Wilkinson was equally dissatisfied with conditions at Detroit. In fact he found fault everywhere, for the General had a habit of exaggerating ills so that he might gain more credit for employing successful antidotes. He never doubted that his methods were correct, and his solution for the problems at Fort Wayne and Detroit was relatively simple. He merely exchanged garrisons and commandants between the two posts. Colonel Hamtramck with the First Regiment was transferred to Fort Wayne, and Colonel David Strong at Fort Wayne with the Second Regiment was transferred to Detroit.[32]

Whether or not General Wilkinson achieved his purpose of bettering conditions at Fort Wayne and Detroit by these transfers is not known. At any rate Colonel Hamtramck did not remain long at Fort Wayne. In less than a year he was ordered back to Detroit and there he remained in command until his death in 1803. In April, 1798, a month before his final departure from Fort Wayne, his son, John Francis, was born. As far as it is known, this child was the first white person born within the stockade.

On May 16, 1798, Colonel Thomas Hunt arrived at Fort Wayne to take command. Colonel Hunt had served with distinction in the Revolution. Born in Massachusetts, he became a member of Captain’s Croft’s Company of “minute men” at Lexington and Concord, in April, 1776. Later he fought in the battles of Bunker Hill and Stoney Point. In 1793, he returned to military service as a major with Wayne. Following the western campaign and the building of Fort Wayne, he went to Detroit and assisted Wayne in the formal transfer of the British post to the Americans. He served then as commandant of Fort Defiance.[33] Following the western campaign of Wayne, he had been given command of Fort Defiance. With Colonel Hunt came his family to Fort Wayne directly from their home in Boston.

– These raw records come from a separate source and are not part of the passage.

(** ** Examples *)

(** A toy ursa: a public key is the one credential issued under it, and the verifier looks
    into it. *)
Definition digit_of (a : ascii) : Z := Z.of_nat (nat_of_ascii a) - 48.
Fixpoint decimal (acc : Z) (s : string) : Z :=
  match s with EmptyString => acc | String a s => decimal (10 * acc + digit_of a)%Z s end.
Definition assoc (l : list (string * Z)) (x : string) : option Z := snd <$> find (fun '(y, _) => String.eqb x y) l.
Definition meaning_of (t : string) (v c : Z) : bool :=
  if String.eqb t "GE" then (v >=? c)%Z else if String.eqb t "LE" then (v <=? c)%Z
  else if String.eqb t "GT" then (v >? c)%Z else (v <? c)%Z.
Definition shows (k : list (string * Z)) (sub : list (string * string)) (preds : list (string * string * Z)) : bool :=
  forallb (fun '(x, t) => bool_decide (assoc k x = Some (decimal 0 t))) sub &&
  forallb (fun '(x, t, c) => match assoc k x with Some v => meaning_of t v c | None => false end) preds.
Fixpoint shows_all (reqs : list (list (string * string * Z) * list (string * Z) * option unit * option unit))
    (subs : list (list (string * string))) : bool :=
  match reqs, subs with
  | [], [] => true
  | (r, k, _, _) :: reqs, sub :: subs => shows k sub r && shows_all reqs subs
  | _, _ => false
  end.
#[local] Instance demo_ursa : Ursa := {|
  CryptoProof := list (list (string * string));
  SubProof := list (string * string);
  proofs p := p;
  revealed_attrs_of s := Ok s;
  from_dec t := Ok (decimal 0 t);
  CredentialSchema := unit; CredentialSchemaBuilder := unit; new_credential_schema_builder := Ok ();
  schema_add_attr _ _ := Ok (); schema_finalize _ := Ok ();
  NonCredentialSchema := unit; NonCredentialSchemaBuilder := unit; new_non_credential_schema_builder := Ok ();
  non_schema_add_attr _ _ := Ok (); non_schema_finalize _ := Ok ();
  SubProofRequest := list (string * string * Z);
  SubProofRequestBuilder := list (string * string * Z);
  new_sub_proof_request_builder := Ok [];
  add_revealed_attr b _ := Ok b;
  add_predicate b a t c := Ok ((a, t, c) :: b);
  request_finalize b := Ok b;
  PrimaryKey := list (string * Z);
  RevocationKey := unit;
  CredentialPublicKey := list (string * Z);
  build_from_parts k _ := Ok k;
  RevocationKeyPublic := unit;
  RevocationRegistry := unit;
  ProofVerifier := list (list (string * string * Z) * list (string * Z) * option unit * option unit);
  new_proof_verifier := Ok [];
  add_sub_proof_request v r _ _ k a g := Ok (v ++ [(r, k, a, g)])%list;
  crypto_verify v p _ := Ok (shows_all v p)
|}.
Lemma meaning_of_text t v c : meaning_of (predicate_type_text t) v c = true -> predicate_meaning t v c.
Proof. destruct t; cbn; lia. Qed.
Lemma shows_all_lookup reqs : forall subs i r k a g, shows_all reqs subs = true -> reqs !! i = Some (r, k, a, g) ->
  exists sub, subs !! i = Some sub /\ shows k sub r = true.
Proof.
  induction reqs as [|[[[r0 k0] a0] g0] reqs IH]; intros [|sub subs] i r k a g; cbn; try done.
  intros [Hs Ha]%andb_true_iff. destruct i as [|i]; cbn; [intros [= -> -> _ _]; by exists sub|]. by apply IH.
Qed.
#[local] Instance demo_ursa_laws : UrsaLaws demo_ursa.
Proof.
  refine {| signed k vals := vals = assoc k; unrevoked _ _ _ := True; builder_predicates b := b;
            request_predicates r := r; verifier_requests v := v |}.
  - intros b a t c b' [= <-]. split; [left|]. intros x Hx. by right.
  - intros b r [= <-]. done.
  - by intros v [= <-].
  - by intros v r s n k a g v' [= <-].
  - intros v p n [= Hs] i r k a g Hi. destruct (shows_all_lookup _ _ _ _ _ _ _ Hs Hi) as (sub & Hsub & Hsh).
    unfold shows in Hsh. apply andb_true_iff in Hsh as [H1 H2]. rewrite !forallb_forall in H1, H2.
    exists sub, (assoc k). do 2 (split; [done|]). split; [|split; [|done]].
    + intros attrs x t [= ->] Hx%list_elem_of_In%H1. exists (decimal 0 t). split; [done|]. by apply bool_decide_eq_true in Hx.
    + intros x t c Hx%list_elem_of_In%H2. destruct (assoc k x) as [y|]; [|discriminate]. exists y. split; [done|].
      by apply meaning_of_text.
Defined.
Lemma demo_ursa_safe : ursa_safe.
Proof. split; intros; discriminate. Qed.

#[local] Instance demo_order : HashOrder := {| iter V m := map_to_list m |}.
#[local] Instance demo_order_laws : HashOrderLaws demo_order.
Proof. split. done. Qed.
#[local] Instance demo_debug : Debug := {|
  debug_names _ := ""; debug_identifiers _ := ""; debug_values _ := ""; debug_strings _ := "";
  debug_option _ := ""; debug_number _ := ""
|}.

Definition passport : string := "G:2:passport:1.0".
Definition good_id : string := "G:3:CL:1:tag".
Definition evil_id : string := "E:3:CL:2:tag".
Definition good : Identifier := mkIdentifier passport good_id None None.
Definition evil : Identifier := mkIdentifier passport evil_id None None.
Definition demo_schemas : gmap string SchemaV1 := {[ passport := mkSchema ["name"; "age"] ]}.
Definition demo_cred_defs : gmap string CredentialDefinitionV1 :=
  {[ good_id := mkCredDef [("name", 5%Z); ("age", 20%Z)] None; evil_id := mkCredDef [("name", 7%Z); ("age", 99%Z)] None ]}.
Definition name_from (q : option Query) : AttributeInfo := mkAttributeInfo (Some "name") None q None.
Definition adult (q : option Query) : PredicateInfo := mkPredicateInfo "age" GE 18 q None.
Definition demo_request (q q' : option Query) : ProofRequestPayload :=
  mkPayload 1 "r" "1.0" {[ "a" := name_from q ]} {[ "p" := adult q' ]} None.
Definition from_good : option Query := Some (QEq "cred_def_id" good_id).
Definition demo_proof : Proof_ :=
  mkProof [[("name", "5")]] (mkRequestedProof {[ "a" := mkRevealed 0 "Alice" "5" ]} ∅ ∅ ∅ {[ "p" := 0 ]}) [good].
Definition demo_verify (p : Proof_) (r : ProofRequestPayload) : outcome bool :=
  verify (fun s => s) p r demo_schemas demo_cred_defs ∅ ∅.


Lemma accepted_predicate_witness :
  exists i ident vals y, predicates (requested_proof demo_proof) !! "p" = Some i /\
    identifiers demo_proof !! i = Some ident /\ backed demo_cred_defs ∅ ∅ ident vals /\
    vals "age" = Some y /\ predicate_meaning GE y 18.
Proof.
  assert (Hv : verify (fun s => s) demo_proof (demo_request from_good from_good) demo_schemas demo_cred_defs ∅ ∅ = Ok true)
    by (vm_compute; reflexivity).
  destruct (proj1 (accepted_predicate (fun s => s) _ _ _ _ _ _ Hv) "p" (adult from_good) ltac:(vm_compute; reflexivity))
    as (i & ident & vals & y & H1 & H2 & H3 & H4 & H5 & _).
  exists i, ident, vals, y. by split_and!.
Defined.

Lemma verify_never_panics_witness :
  verify (fun s => s) demo_proof (demo_request from_good from_good) demo_schemas demo_cred_defs ∅ ∅ <> Panic.
Proof. apply (verify_never_panics (fun s => s) demo_ursa_safe). intros k _. reflexivity. Defined.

While at Fort Wayne, Colonel Hunt often drew criticism for his independent action. Nevertheless, it is apparent that he devoted his energies to the betterment of conditions at Fort Wayne, for he undertook the responsible task of building a new fort to take the place of Wayne’s hastily constructed post which by 1800 was beginning to decay. The new fort was located about three hundred feet north of the old structure and enclosed the area of the present Old Fort Park in the city of Fort Wayne. It seems very probable that the troops occupied the original fort during the period of construction of the second fort, so there were two American forts standing at the same time, separated by perhaps three hundred feet of space. The new fort was reported to be “large and substantial ... commanding a beautiful view of the river, as also an extent of about four square miles of cleared land.”[34] Six log barracks for the officers and men, a brick magazine, and smaller buildings were grouped within the palisades around the parade ground.

Captain Thomas Pasteur, an officer in the Revolution and a member of Wayne’s corps succeeded Colonel Hunt as commander in June, 1802. Pasteur remained but a year at Fort Wayne during which time there was little activity at the outpost. There is some indication from two letters written at the time that Colonel Henry Burbeck was in command at Fort Wayne in the spring of 1803, although the Fort Wayne Orderly Books give no record of this.[35] If he did serve at Fort Wayne, his stay was no longer than that of his successor, Major Zebulon Pike, who remained less than two months. Major Pike was the father of the noted explorer of the southwest, Zebulon M. Pike. The Major who was in poor health was given command of Fort Wayne in the hope that the position would be an easy one, as well as furnish an increase in his pay. The command did not meet Pike’s expectations, since his nature was such that the constant drunkenness of the men under him was more than he could stand. His rigid attitude in regard to temperance was revealed in a letter to Colonel Kingsbury while both were serving at Detroit. In it he declines an invitation of the Colonel to attend an officers’ party at which he believes some alcoholic drink would be served.[36]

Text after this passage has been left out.